:: WHAT NEEDS TO BE DONE ::
Only the opening lines of the listing, through the one with "IsConnectionUsed (hal w') id = negb (serial_noted", are to be retyped, each exactly as it stands.

:: DATASET RECORDS ::
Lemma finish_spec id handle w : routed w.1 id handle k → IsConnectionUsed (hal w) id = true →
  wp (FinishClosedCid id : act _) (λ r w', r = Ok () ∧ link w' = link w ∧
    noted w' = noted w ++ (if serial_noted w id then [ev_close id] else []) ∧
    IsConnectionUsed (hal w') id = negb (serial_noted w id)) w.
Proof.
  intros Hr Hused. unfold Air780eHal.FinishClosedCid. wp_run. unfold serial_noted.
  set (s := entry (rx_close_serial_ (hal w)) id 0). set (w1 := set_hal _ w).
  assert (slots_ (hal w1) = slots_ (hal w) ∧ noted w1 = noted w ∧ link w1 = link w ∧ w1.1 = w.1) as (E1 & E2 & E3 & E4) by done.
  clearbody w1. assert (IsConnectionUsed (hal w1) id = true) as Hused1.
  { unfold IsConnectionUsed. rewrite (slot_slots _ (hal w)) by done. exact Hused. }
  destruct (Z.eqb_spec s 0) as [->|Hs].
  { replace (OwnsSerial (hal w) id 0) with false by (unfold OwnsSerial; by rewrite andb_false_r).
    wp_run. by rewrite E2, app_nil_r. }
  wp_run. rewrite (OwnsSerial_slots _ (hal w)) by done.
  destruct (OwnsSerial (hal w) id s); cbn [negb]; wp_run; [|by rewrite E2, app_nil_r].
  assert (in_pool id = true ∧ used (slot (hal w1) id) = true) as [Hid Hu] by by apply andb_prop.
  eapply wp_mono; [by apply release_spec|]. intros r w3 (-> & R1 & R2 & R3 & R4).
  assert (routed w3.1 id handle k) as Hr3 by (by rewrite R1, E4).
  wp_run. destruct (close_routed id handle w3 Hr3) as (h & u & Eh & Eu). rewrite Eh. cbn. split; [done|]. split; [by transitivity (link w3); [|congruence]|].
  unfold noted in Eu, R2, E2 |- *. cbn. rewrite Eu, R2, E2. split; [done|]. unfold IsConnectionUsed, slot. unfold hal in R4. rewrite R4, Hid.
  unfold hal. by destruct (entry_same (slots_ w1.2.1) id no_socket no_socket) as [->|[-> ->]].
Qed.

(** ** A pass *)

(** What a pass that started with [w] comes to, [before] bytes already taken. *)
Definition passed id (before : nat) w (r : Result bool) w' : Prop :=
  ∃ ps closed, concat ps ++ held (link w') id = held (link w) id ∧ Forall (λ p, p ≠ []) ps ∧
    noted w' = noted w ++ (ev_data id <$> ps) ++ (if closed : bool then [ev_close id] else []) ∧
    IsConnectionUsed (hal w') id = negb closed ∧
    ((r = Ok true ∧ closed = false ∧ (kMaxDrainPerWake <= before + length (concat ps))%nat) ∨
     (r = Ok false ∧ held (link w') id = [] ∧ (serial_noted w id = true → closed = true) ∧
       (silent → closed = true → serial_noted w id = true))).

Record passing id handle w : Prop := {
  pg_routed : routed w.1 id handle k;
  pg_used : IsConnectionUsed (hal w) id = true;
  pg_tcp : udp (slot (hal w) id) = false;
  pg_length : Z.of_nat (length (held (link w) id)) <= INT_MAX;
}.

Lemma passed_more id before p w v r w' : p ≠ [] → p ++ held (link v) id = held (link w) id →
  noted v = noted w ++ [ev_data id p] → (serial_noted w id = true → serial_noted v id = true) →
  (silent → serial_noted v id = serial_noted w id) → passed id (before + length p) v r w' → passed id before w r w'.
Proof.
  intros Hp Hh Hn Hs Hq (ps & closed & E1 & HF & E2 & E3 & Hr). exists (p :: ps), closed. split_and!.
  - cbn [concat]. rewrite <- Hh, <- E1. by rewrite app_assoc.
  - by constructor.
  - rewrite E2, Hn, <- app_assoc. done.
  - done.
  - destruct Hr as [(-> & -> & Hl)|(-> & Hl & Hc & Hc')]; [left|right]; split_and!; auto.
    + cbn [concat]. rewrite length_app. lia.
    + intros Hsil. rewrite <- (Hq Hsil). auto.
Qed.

:: RESPONSE BOX ::
Lemma finish_spec id handle w : routed w.1 id handle k → IsConnectionUsed (hal w) id = true →
  wp (FinishClosedCid id : act _) (λ r w', r = Ok () ∧ link w' = link w ∧
    noted w' = noted w ++ (if serial_noted w id then [ev_close id] else []) ∧
    IsConnectionUsed (hal w') id = negb (serial_noted w id)) w.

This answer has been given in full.